Existen también valiosas experiencias como las empresas B o de triple impacto, las del movimiento de economía de comunión, las de la economía del bien común, o las resultantes del ecologismo y del cooperativismo. En este último caso, sobresalen algunas prácticas como las del grupo Mondragón en España, o en Argentina las de diversas cooperativas nucleadas en la Asociación de Cooperativas Argentinas (ACA).
El rol del cooperativismo
Para vincular los dilemas de la gestión, antes mencionados, y las estrategias para pensar en un futuro sostenible, ACA a través de la Fundación Nodos, impulsó y acompañó el desarrollo de prácticas de gestión que ilustran un tipo de respuestas posibles, inteligentes y eficaces frente a los desafíos del sector.
Estas prácticas, desarrolladas especialmente por 16 cooperativas, se estructuran en base a diversos ejes temáticos y se pueden diferenciar según su orientación y énfasis en los aspectos siguientes:
• La eficacia de la gobernanza y la relación con el ecosistema cooperativo;
• La gestión ambiental y la estrategia de innovación y mejora continua;
• El desarrollo de comunidades;
• Los nuevos negocios, la gestión de personas y equipos y la gestión comercial de asociados y clientes.
De lo anterior se desprende la posibilidad de implementar estrategias de cocreación de valor, entendidas como una palanca de competitividad que amplía las fronteras de la innovación en su búsqueda de nuevas fuentes y modalidades de eficacia.
Los distintos cambios tecnológicos, en particular en el sector agropecuario, también implican a distintas partes interesadas, con un mayor poder sobre el proceso de creación de valor.
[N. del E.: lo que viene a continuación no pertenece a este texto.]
(* ===== verification/Net.v ===== *)
(** * Requests, responses and URLs

    What crosses the network: [url::Url] as the source reads it, the request handed to
    [reqwest], and a response whose body is the script of what its reader meets.
    Models [RawResponse], [build_http_client] and [validate_base_url] of
    [crates/codex-transport/src/transport.rs]. *)

From S2P Require Import Prelude Json Errors ZaiRequest Transport.
From stdpp Require Import options.

(** ** URLs *)

Record Url := {
  url_str : string;
  scheme : string;
  host_str : option string;
  username : string;
  password : option string;
  url_query : option string;
  fragment : option string
}.

Class UrlParser := {
  (** [Url::parse], the error as it displays *)
  Url_parse : string -> result string Url
}.

(** [validate_base_url] of the built program ([cfg(test)] also admits loopback HTTP). *)
Definition validate_base_url (url : Url) : res unit :=
  let secure_scheme := String.eqb (scheme url) "https" in
  reject (negb secure_scheme || negb (bool_decide (is_Some (host_str url))) || negb (is_empty (username url))
          || bool_decide (is_Some (password url)) || bool_decide (is_Some (url_query url))
          || bool_decide (is_Some (fragment url))) InvalidBaseUrl.

(** ** The client *)

(** What [build_http_client] asks of [reqwest]; seconds. *)
Record ClientSettings := {
  default_headers : HeaderMap;
  connect_timeout : N;
  read_timeout : N;
  redirects : nat;
  chatgpt_cloudflare_cookies : bool
}.
(** [defaults] are those of [codex_login]; [build] adds the custom certificates and builds. *)
Definition build_http_client (defaults : HeaderMap) (build : ClientSettings -> result string unit) : res unit :=
  map_err HttpClient
    (build {| default_headers := defaults; connect_timeout := 15; read_timeout := 150; redirects := 0;
              chatgpt_cloudflare_cookies := true |}).

(** ** Exchanges *)

Inductive Method : Type := GET | POST.
Record HttpRequest := {
  req_method : Method;
  req_url : string;
  req_headers : HeaderMap;
  req_body : option value
}.

(** What the reader of a body meets next: bytes, an error, or its own time limit. The
    end of the script is the end of the body. *)
Inductive body_event : Type :=
  | Data (chunk : bytes)
  | Broken (error : ReqwestError)
  | Stalled.

Record RawResponse := {
  raw_status : StatusCode;
  raw_headers : HeaderMap;
  raw_body : list body_event
}.

(** A read to the end without a time limit of the caller's own: the client's read
    timeout turns a stall into an error. *)
Definition read_timeout_error : ReqwestError :=
  {| is_timeout := true; is_connect := false; is_request := false; is_body := false;
     reqwest_text := "error decoding response body" |}.
Definition chunk_of (ev : body_event) : result ReqwestError bytes :=
  match ev with
  | Data chunk => Ok chunk
  | Broken error => Err error
  | Stalled => Err read_timeout_error
  end.
(** [response.bytes()] *)
Fixpoint read_all (body : list body_event) : result ReqwestError bytes :=
  match body with
  | [] => Ok []
  | ev :: body' => chunk ← chunk_of ev; rest ← read_all body'; Ok (chunk ++ rest)
  end.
Sus necesidades y sus demandas se han convertido en muchas de estas experiencias en generadoras de ideas de las buenas prácticas empresariales.
Por ello se destaca la importancia que resulta de un ecosistema favorable, donde se estimula el emprender, la innovación, la formación continua y el trabajo en equipo.
Más allá de las experiencias individuales, las diferentes políticas públicas -en particular la política económica y la educativa- deberían contribuir en este terreno, por lo que sería deseable que las normativas y acciones desde el Estado se articulen virtuosamente con estas iniciativas.